After several years, she changed direction in her career and earned a 1-year college diploma focused on electronics and computer technology and spent close to a decade in IT oversight and management position before being laid off.
It’s good to give the kids something they can learn that they’re proud of. I spoke with the sewing teacher at the high school, and she said watching the kids making something for themselves, makes them proud of not just themselves, but proud of being Cree. Twylla Soosay
A flexible graduate degree in an Indigenous community
At the start of the COVID-19 pandemic, Soosay decided to continue her education and pursue a master’s degree. One of the advantages to the AU Master of Science in Information Systems, for Soosay, is the flexible delivery. Being able to stay in her home community with her family has been inspiring in many ways.
For example, the experience of simply being in the home and working has made her realize the opportunities for authentic cultural representation in this project, right down to some of the little details, like including the sounds of women talking and children playing as part of the background noise in the immersive virtual reality lesson she’s creating.
“That’s basically how a Native household is. It’s organized chaos. Everybody’s running around, doing their own thing, and we’re all having fun and laughing at the same time,” she said. “I figured that would be a good to use that audio, kind of muffled noise in the background while I’m sewing.”
Education to (re)connect with Indigenous culture
Soosay said accurately reflecting different elements of Cree culture in this project is important to her because she has not always felt rooted in her culture in the same way some of her peers have.

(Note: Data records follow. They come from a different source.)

(** * cursor-agent-acp: a shallow embedding of the ACP bridge

    The development follows the two TypeScript sources of the bridge:
    - [cursor-agent.ts]: the [CursorAgent] class, which owns one
      [cursor-agent] subprocess, splits its standard output into lines and
      classifies every line ([processOutput]), writes prompts to its standard
      input ([sendMessage]) and terminates it ([stop]);
    - [acp-agent.ts]: the [CursorAcpAgent] class, which keeps the session
      registry and implements [newSession], [prompt], [cancel] and the
      forwarding of subprocess messages ([handleCursorAgentMessage]).

    The tool mapper ([tools.ts]) is imported by [acp-agent.ts] and exercised
    by [tests/acp-agent.test.ts]; the part of it used below is modelled in
    [Module Tools].

    JavaScript strings are sequences of UTF-16 code units; they are modelled
    as [list N], so that [String.prototype.trim] can be given with the
    white space of the language.  Mutable objects become records that are
    passed explicitly; a call that may throw returns a [completion]. *)

From Stdlib Require Import NArith List Ascii String Lia DecimalString Floats.
From stdpp Require Import gmap list.

#[local] Set Warnings "-register-all".

(** ** JavaScript strings *)

Abbreviation str := (list N).
(** The summary of a run of [daily_bonus_cmd]. *)
Lemma daily_bonus_cmd_run e u s :
  let uid := tg_id u in
  let recent := recent_calls e uid s in
  let s1 := ensured uid (Some u) None (with_calls uid (recent ++ [now e]) s) in
  let k := next_streak e (work s1) uid in
  let s2 := committed (executed
              (set_users (alter (set_bonus_streak (today e) k) uid)) s1) in
  let base := py_round2 (rand_uniform e) in
  let sbonus := py_round2 (inject_Z k * 0.2) in
  let total := if Qgtb (safe_round (base + sbonus)) DAILY_MAX_BONUS_PER_USER
               then DAILY_MAX_BONUS_PER_USER
               else safe_round (base + sbonus) in
  let t := mk_txn uid "bonus" total (ReasonDailyBonus base sbonus)
             [("streak", inject_Z k)] in
  daily_bonus_cmd e u s =
  if bool_decide (6 ≤ length recent)%nat then (Done ReplyTooFast, s)
  else if bool_decide (stored_last_bonus (work s1) uid = Some (today e))
  then (Done ReplyAlreadyClaimed, s1)
  else if fault e (length (transactions (work s1))) then (Raised, s2)
  else (Done (ReplyBonus base k sbonus total
                (safe_round (get_balance (work (appended t s2)) uid))),
        appended t s2).
Proof.
  intros uid recent s1 k s2 base sbonus total t.
  apply wp_run_eq.
  unfold daily_bonus_cmd, rate_limited. repeat wp_step.
  change (List.filter (λ t0, Qltb (now e - t0) 60)
            (default [] (calls s !! tg_id u))) with recent.
  destruct (bool_decide (6 ≤ length recent)%nat); [by wp_step|].
  unfold daily_bonus_body. repeat wp_step.
  change (ensured (tg_id u) (Some u) None
            (with_calls (tg_id u) (recent ++ [now e]) s)) with s1.
  change (tg_id u) with uid.
  destruct (ensured_row_exists uid (Some u) None
              (with_calls uid (recent ++ [now e]) s)) as [row Hrow].
  fold s1 in Hrow.
  assert (Hlast : stored_last_bonus (work s1) uid = last_bonus row)
    by (unfold stored_last_bonus; by rewrite Hrow).
  assert (Hstreak : stored_streak (work s1) uid = streak row)
    by (unfold stored_streak; by rewrite Hrow).
  assert (Hk : (if bool_decide (last_bonus row = Some (today e - 1)%Z)
                then (streak row + 1)%Z else 1%Z) = k).
  { unfold k, next_streak. by rewrite Hlast, Hstreak. }
  rewrite Hlast.
  assert (Hclaim :
    wp (streak0 ← update_last_bonus_and_streak e uid base;
        add_transaction e uid "bonus"
          (if Qgtb (safe_round (base + py_round2 (inject_Z streak0 * 0.2)))
                DAILY_MAX_BONUS_PER_USER
           then DAILY_MAX_BONUS_PER_USER
           else safe_round (base + py_round2 (inject_Z streak0 * 0.2)))
          (ReasonDailyBonus base (py_round2 (inject_Z streak0 * 0.2)))
          [("streak", inject_Z streak0)] ;;
        bal ← gets (λ s0, get_balance (work s0) uid);
        mret (ReplyBonus base streak0 (py_round2 (inject_Z streak0 * 0.2))
                (if Qgtb (safe_round (base + py_round2 (inject_Z streak0 * 0.2)))
                      DAILY_MAX_BONUS_PER_USER
                 then DAILY_MAX_BONUS_PER_USER
                 else safe_round (base + py_round2 (inject_Z streak0 * 0.2)))
                (safe_round bal)))
       (λ a s', (Done a, s') =
          if fault e (length (transactions (work s1))) then (Raised, s2)
          else (Done (ReplyBonus base k sbonus total
                  (safe_round (get_balance (work (appended t s2)) uid))),
                appended t s2))
       (λ s', (Raised, s') =
          if fault e (length (transactions (work s1))) then (Raised, s2)
          else (Done (ReplyBonus base k sbonus total
                  (safe_round (get_balance (work (appended t s2)) uid))),
                appended t s2)) s1).
  { unfold update_last_bonus_and_streak. repeat wp_step. rewrite Hrow.
    cbv zeta. rewrite Hk. repeat wp_step. fold s2.
    change (transactions (work s2)) with (transactions (work s1)).
    destruct (fault e _); [done|]. by repeat wp_step. }
  unfold can_receive_bonus_today. repeat wp_step. rewrite Hrow.
  destruct (last_bonus row) as [last|]; wp_step.
  - destruct (decide (last = today e)) as [->|Hne].
    + rewrite bool_decide_eq_false_2 by tauto.
      rewrite bool_decide_eq_true_2 by done. cbn [negb]. by wp_step.
    + rewrite bool_decide_eq_true_2 by done.
      rewrite bool_decide_eq_false_2 by congruence. cbn [negb].
      apply Hclaim.
  - cbn [negb]. apply Hclaim.
Qed.

Lemma stored_streak_set_bonus_streak d uid day k :
  is_Some (users d !! uid) →
  stored_streak (set_users (alter (set_bonus_streak day k) uid) d) uid = k.
Proof.
  intros [row Hrow]. unfold stored_streak. simpl.
  by rewrite lookup_alter_eq, Hrow.
Qed.

Lemma stored_last_bonus_set_bonus_streak d uid day k :
  is_Some (users d !! uid) →
  stored_last_bonus (set_users (alter (set_bonus_streak day k) uid) d) uid =
  Some day.
Proof.
  intros [row Hrow]. unfold stored_last_bonus. simpl.
  by rewrite lookup_alter_eq, Hrow.
Qed.

Lemma next_streak_ensured e user_id user_obj ref_by s uid :
  next_streak e (work (ensured user_id user_obj ref_by s)) uid =
  next_streak e (work s) uid.
Proof.
  unfold next_streak.
  by rewrite stored_last_bonus_ensured, stored_streak_ensured.
Qed.

Lemma transactions_ensured user_id user_obj ref_by s :
  transactions (work (ensured user_id user_obj ref_by s)) =
  transactions (work s).
Proof. by rewrite work_ensured. Qed.

Lemma two_decimals_py_round2 x : two_decimals (py_round2 x).
Proof. unfold py_round2. apply two_decimals_cents. Qed.

Lemma streak_bonus_exact (k : Z) :
  py_round2 (inject_Z k * 0.2) == inject_Z k * 0.2.
Proof.
  assert (H : inject_Z k * 0.2 == inject_Z (20 * k) / 100).
  { rewrite inject_Z_mult. field. }
  rewrite H. apply py_round2_cents.
Qed.

(** The amount of a bonus: base plus streak bonus, no rounding lost. *)
Lemma bonus_total_exact (r : Q) (k : Z) :
  safe_round (py_round2 r + py_round2 (inject_Z k * 0.2)) ==
  py_round2 r + inject_Z k * 0.2.
Proof.
  rewrite safe_round_fixed.
  - by rewrite streak_bonus_exact.
  - apply two_decimals_plus; apply two_decimals_py_round2.
Qed.

Lemma clamp_is_Qmin (x m : Q) : (if Qgtb x m then m else x) == Qmin x m.
Proof.
  unfold Qgtb. destruct (Qltb m x) eqn:Hlt.
  - apply Qltb_lt in Hlt. symmetry. apply Q.min_r. by apply Qlt_le_weak.
  - apply Qltb_ge in Hlt. symmetry. by apply Q.min_l.
Qed.

(** C5: for every successful daily bonus claim, that is every run of
    [daily_bonus_cmd] that answers with the bonus message: the streak stored
    for the account afterwards is the old stored streak plus 1 if the stored
    last-bonus date was exactly yesterday, and 1 otherwise; the last-bonus
    date stored is today; and exactly one event is appended, of type bonus,
    for the account, whose amount is the random base (the draw of
    [random.uniform], rounded to two decimals as the source does) plus the
    new streak times 0.2, clamped above by the ceiling 20.0. *)
Theorem daily_bonus_streak_and_amount e u s base k sbonus total bal s' :
  daily_bonus_cmd e u s = (Done (ReplyBonus base k sbonus total bal), s') →
  let uid := tg_id u in
  stored_streak (work s') uid =
    (if bool_decide (stored_last_bonus (work s) uid = Some (today e - 1)%Z)
     then stored_streak (work s) uid + 1 else 1)%Z ∧
  stored_last_bonus (work s') uid = Some (today e) ∧
  ∃ t, transactions (work s') = transactions (work s) ++ [t] ∧
       t_user t = uid ∧ t_type t = "bonus" ∧
       t_amount t ==
         Qmin (py_round2 (rand_uniform e) +
               inject_Z (stored_streak (work s') uid) * 0.2)
              DAILY_MAX_BONUS_PER_USER.
Proof.
  intros Hrun uid. rewrite daily_bonus_cmd_run in Hrun. cbv zeta in Hrun.
  fold uid in Hrun.
  destruct (bool_decide (6 ≤ _)%nat); [done|].
  destruct (bool_decide (stored_last_bonus _ uid = Some (today e))); [done|].
  destruct (fault e _); [done|].
  apply pair_equal_spec in Hrun as [Hr Hs'].
  apply Done_inj, ReplyBonus_inj in Hr as (Hbase & Hk & Hsb & Htot & Hbal).
  set (s0 := with_calls uid (recent_calls e uid s ++ [now e]) s) in *.
  assert (Hrow := ensured_row_exists uid (Some u) None s0).
  assert (Hk' : k = next_streak e (work s) uid).
  { rewrite <- Hk. apply (next_streak_ensured e uid (Some u) None s0 uid). }
  assert (Hstreak : stored_streak (work s') uid = k).
  { rewrite <- Hs', work_appended, stored_streak_ledger_append.
    rewrite work_committed, work_executed, Hk.
    by apply stored_streak_set_bonus_streak. }
  split; [by rewrite Hstreak, Hk'|]. split.
  { rewrite <- Hs', work_appended, stored_last_bonus_ledger_append.
    rewrite work_committed, work_executed.
    by apply stored_last_bonus_set_bonus_streak. }
  eexists. split.
  { rewrite <- Hs', work_appended, transactions_ledger_append.
    rewrite work_committed, work_executed, transactions_set_users.
    by rewrite (transactions_ensured uid (Some u) None s0). }
  split; [done|]. split; [done|]. cbn [t_amount].
  rewrite Hk, Hstreak, clamp_is_Qmin. by rewrite bonus_total_exact.
Qed.

Lemma daily_bonus_streak_and_amount_witness :
  let s' := (daily_bonus_cmd (calm 100 0) alice alice_claimed_yesterday).2 in
  daily_bonus_cmd (calm 100 0) alice alice_claimed_yesterday =
    (Done (ReplyBonus 1.00 2 0.40 1.40 2.60), s') ∧
  stored_last_bonus (work alice_claimed_yesterday) 1 = Some 99%Z ∧
  stored_streak (work s') 1 = 2%Z ∧
  stored_last_bonus (work s') 1 = Some 100%Z.
Proof.
  intros s'.
  assert (Hrun : daily_bonus_cmd (calm 100 0) alice alice_claimed_yesterday =
                 (Done (ReplyBonus 1.00 2 0.40 1.40 2.60), s'))
    by (by vm_compute).
  split; [exact Hrun|]. split; [by vm_compute|].
  pose proof (daily_bonus_streak_and_amount (calm 100 0) alice
                alice_claimed_yesterday _ _ _ _ _ _ Hrun) as [H1 [H2 _]].
  split; [exact H1 | exact H2].
Defined.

Her family did not actively participate in cultural events like Powwows and other ceremonies. Her father, who was Cree, left the family when she was young. In his youth, he attended the Ermineskin Indian Residential School. Her mother, who grew up in the Tsuut’ina Nation near Calgary, Alta., attended a day school and was likewise disconnected from her roots.
“My mom never knew her culture and never knew her language. And my dad was told as a kid that he couldn’t speak his language,” she said. “It affected not just them, but it affected their children and their children’s children.”

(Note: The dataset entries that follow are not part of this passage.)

(** * AI-IPST proxy and scripting services: a Rocq model of the service layer

    The development embeds the two services of the repository,
    [src/services/proxyService.js] (class [ProxyService]) and
    [src/services/scriptService.js] (class [ScriptService]), together with
    the two Mongoose models they persist through
    ([src/models/ProxyConfig.js], [src/models/Userscript.js]), the
    helpers they import ([src/utils/helpers.js]), the proxy middleware
    ([src/middleware/proxyMiddleware.js]), the route of the configuration
    update ([src/routes/proxyRoutes.js]) and the way [app.js] mounts
    them.

    JavaScript objects live in a heap of property maps and are passed by
    reference, so that copies and aliases can be told apart.  A collection
    of the document store is a list of documents in insertion order.
    Every service method is a function from the state it touches to a
    result (a value or one of the error classes of [src/utils/errors])
    and the new state.  [logger] calls write to the log sink only and are
    left out. *)

From stdpp Require Import gmap strings list fin_maps pretty sorting.
From Stdlib Require Import Ascii ZArith Lia.

Open Scope string_scope.

(** ** JavaScript values and the object heap *)

Module JS.

Definition loc := nat.

(** Numbers are the integers plus [NaN]; functions and symbols are not
    modelled.  Arrays are objects whose own enumerable properties are
    their indices. *)
Inductive value :=
| VUndef
| VNull
| VBool (b : bool)
| VNum (z : Z)
| VNaN
| VStr (s : string)
| VRef (l : loc).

“So that was part of my goal, being able to learn something that I can do that’s cultural.”
Applying her research to Indigenous education
Being an educator as well as a lifelong learner, Soosay said she’s also focused on the benefit this kind of project can bring to others in her community. As the title of her thesis implies, her work is not just about creating a virtual reality experience, but also about it being an asset that can promote cultural learning and sharing within her community.
And this benefit can be especially poignant for others who, like her, who have struggled with learning and understanding what it means to be Cree. Her experience working in the local high school as brought this potential benefit for students sharply into focus—being aware of and developing pride in Cree culture.

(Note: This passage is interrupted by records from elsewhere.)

(** The builder never returns more than one document, and returns none
    only for a rejected extension. *)
Lemma _process_file_returns (file_name : string) (file : file_obj)
    (docs : list Document) :
  _process_file file_name file = Ok docs ->
  (check_file_ext_is_valid file_name = false /\ docs = [])
  \/ (check_file_ext_is_valid file_name = true /\
      exists lnk txt,
        docs = [ {| id := file_name;
                    sections := [ {| link := lnk; text := txt |} ];
                    source := FILE;
                    semantic_identifier := file_name;
                    metadata := [] |} ]).
Proof.
  unfold _process_file.
  destruct (check_file_ext_is_valid file_name); simpl; intros H.
  - right. split; [reflexivity |].
    apply rbind_ok in H. destruct H as [[md raw] [_ H]].
    apply rbind_ok in H. destruct H as [lnk [_ H]].
    injection H as <-. now exists lnk, raw.
  - left. now injection H as <-.
Qed.

Lemma _process_file_length (file_name : string) (file : file_obj)
    (docs : list Document) :
  _process_file file_name file = Ok docs -> (List.length docs <= 1)%nat.
Proof.
  intros H. apply _process_file_returns in H.
  destruct H as [[_ ->] | [_ [lnk [txt ->]]]]; simpl; lia.
Qed.

(** After the first line the metadata is never touched again. *)
Lemma read_lines_keeps_metadata (file : file_obj) :
  forall (ind : nat) (md md' : json) (raw raw' : string),
    ind <> 0%nat ->
    read_lines file ind md raw = Ok (md', raw') -> md' = md.
Proof.
  induction file as [r | e | l rest IH]; intros ind md md' raw raw' Hind H.
  - simpl in H. now injection H.
  - discriminate.
  - simpl in H. apply rbind_ok in H. destruct H as [s [_ H]].
    destruct ind as [| ind']; [congruence |]. simpl in H.
    now apply IH in H.
Qed.

(** The loop comes to its end only on content that can be read: the file
    gives its lines to the end, every line decodes, and a first line that
    carries the marker decodes to the metadata the loop ends with. *)
Lemma read_lines_readable (file : file_obj) (md md' : json)
    (raw raw' : string) :
  read_lines file 0 md raw = Ok (md', raw') ->
  exists lines ss,
    file = gen_of_list lines
    /\ decode_all lines = Ok ss
    /\ forall s rest,
         ss = s :: rest -> startswith s _METADATA_FLAG = true ->
         json_loads (strip (replace_first _METADATA_FLAG EmptyString s))
         = Ok md'.
Proof.
  intros H.
  destruct file as [r | e | l rest].
  - destruct r. exists [], []. repeat split. intros s rest Hs. discriminate.
  - discriminate.
  - simpl in H. apply rbind_ok in H. destruct H as [s [Hl H]].
    destruct (startswith s _METADATA_FLAG) eqn:Hflag; simpl in H.
    + apply rbind_ok in H. destruct H as [md2 [Hjson H]].
      destruct (read_lines_ok _ _ _ _ H) as [lines [ss [-> Hdec]]].
      apply read_lines_keeps_metadata in H; [| discriminate]. subst md'.
      exists (l :: lines), (s :: ss). split; [reflexivity | split].
      * simpl. now rewrite Hl, Hdec.
      * intros s0 rest0 Hs _. now injection Hs as <- _.
    + destruct (read_lines_ok _ _ _ _ H) as [lines [ss [-> Hdec]]].
      exists (l :: lines), (s :: ss). split; [reflexivity | split].
      * simpl. now rewrite Hl, Hdec.
      * intros s0 rest0 Hs Hs0. injection Hs as <- _. congruence.
Qed.


End BuilderFacts.

Section BuilderClaims.
Context {env : ConnectorEnv}.

(** C2, as amended: for every member with an accepted extension whose first
    line starts with the marker and is followed on that line by a JSON
    object whose "link" is "http://x", and whose remaining lines make up
    the text "hello\nworld\n", the builder returns exactly one Document
    with exactly one Section, link "http://x" and text "hello\nworld\n":
    the metadata line is not part of the text. *)
Theorem sidecar_round_trip (file_name : string) (first : line)
    (rest : list line) (s : string) (ss : list string)
    (d : list (string * json)) :
  check_file_ext_is_valid file_name = true ->
  decode_line first = Ok s ->
  startswith s _METADATA_FLAG = true ->
  json_loads (strip (replace_first _METADATA_FLAG EmptyString s))
  = Ok (JDict d) ->
  dict_lookup "link" d = Some (JStr "http://x") ->
  decode_all rest = Ok ss ->
  join ss = hello_world ->
  _process_file file_name (gen_of_list (first :: rest))
  = Ok [ built file_name (JStr "http://x") hello_world ].
Proof.
  intros Hvalid Hfirst Hflag Hjson Hlink Hrest Hbody.
  unfold _process_file. rewrite Hvalid. simpl negb. cbv iota.
  rewrite (read_lines_sidecar first rest Hfirst Hflag Hjson Hrest).
  simpl. rewrite Hlink, Hbody. reflexivity.
Qed.

(** C5: for every accepted member whose first line does not start with
    the marker, the Document built has a single Section whose link is the
    empty string and whose text is the whole content, all the lines in
    their order, the first one included.  Such a Document is built
    whenever every line decodes, and whenever a Document is built the file
    has been read to its end and every line has decoded. *)
Theorem no_marker_keeps_all_content (file_name : string) :
  check_file_ext_is_valid file_name = true ->
  (forall lines ss,
      decode_all lines = Ok ss ->
      match ss with
      | s :: _ => startswith s _METADATA_FLAG = false
      | [] => True
      end ->
      _process_file file_name (gen_of_list lines)
      = Ok [ built file_name (JStr EmptyString) (join ss) ])
  /\ (forall file docs,
         _process_file file_name file = Ok docs ->
         exists lines ss,
           file = gen_of_list lines
           /\ decode_all lines = Ok ss
           /\ (match ss with
               | s :: _ => startswith s _METADATA_FLAG = false
               | [] => True
               end ->
               docs = [ built file_name (JStr EmptyString) (join ss) ])).
Proof.
  intros Hvalid.
  assert (Hbuild : forall lines ss,
             decode_all lines = Ok ss ->
             match ss with
             | s :: _ => startswith s _METADATA_FLAG = false
             | [] => True
             end ->
             _process_file file_name (gen_of_list lines)
             = Ok [ built file_name (JStr EmptyString) (join ss) ]).
  { intros lines ss Hdec Hfirst.
    unfold _process_file. rewrite Hvalid. simpl negb. cbv iota zeta.
    rewrite (read_lines_plain lines (ind := 0) (JDict []) EmptyString Hdec).
    - reflexivity.
    - intros _. exact Hfirst. }
  split; [exact Hbuild |].
  intros file docs Hdocs.
  assert (Hread : exists md raw,
             read_lines file 0 (JDict []) EmptyString = Ok (md, raw)).
  { unfold _process_file in Hdocs. rewrite Hvalid in Hdocs.
    simpl negb in Hdocs. cbv iota zeta in Hdocs.
    apply rbind_ok in Hdocs. destruct Hdocs as [[md raw] [Hread _]]. eauto. }
  destruct Hread as [md [raw Hread]].
  destruct (read_lines_ok _ _ _ _ Hread) as [lines [ss [-> Hdec]]].
  exists lines, ss. split; [reflexivity | split; [exact Hdec |]].
  intros Hfirst. rewrite (Hbuild lines ss Hdec Hfirst) in Hdocs.
  now injection Hdocs as <-.
Qed.


End BuilderClaims.

(* ================================================================== *)
(** * Generators *)

Section GenFacts.
Context {Y R S : Type}.

Lemma gbind_ext (g : gen Y R) (k k' : R -> gen Y S) :
  (forall r, k r = k' r) -> gbind g k = gbind g k'.
Proof.
  intros Hk. induction g as [r | e | y rest IH]; simpl.
  - apply Hk.
  - reflexivity.
  - now rewrite IH.
Qed.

“It’s good to give the kids something they can learn that they’re proud of,” she said. “I spoke with the sewing teacher at the high school, and she said watching the kids making something for themselves, makes them proud of not just themselves, but proud of being Cree.”
Graduate Student Research Fund
While Soosay already had some of the technology she needed to complete the project, the cost of the remaining components she needed had presented a potential barrier. She was able to easily overcome this with funding from AU’s Graduate Student Research Fund.
That funding helped her to purchase camera equipment and to provide an honorarium to the Elder who is helping provide the ribbon-skirt-making instructions for the project.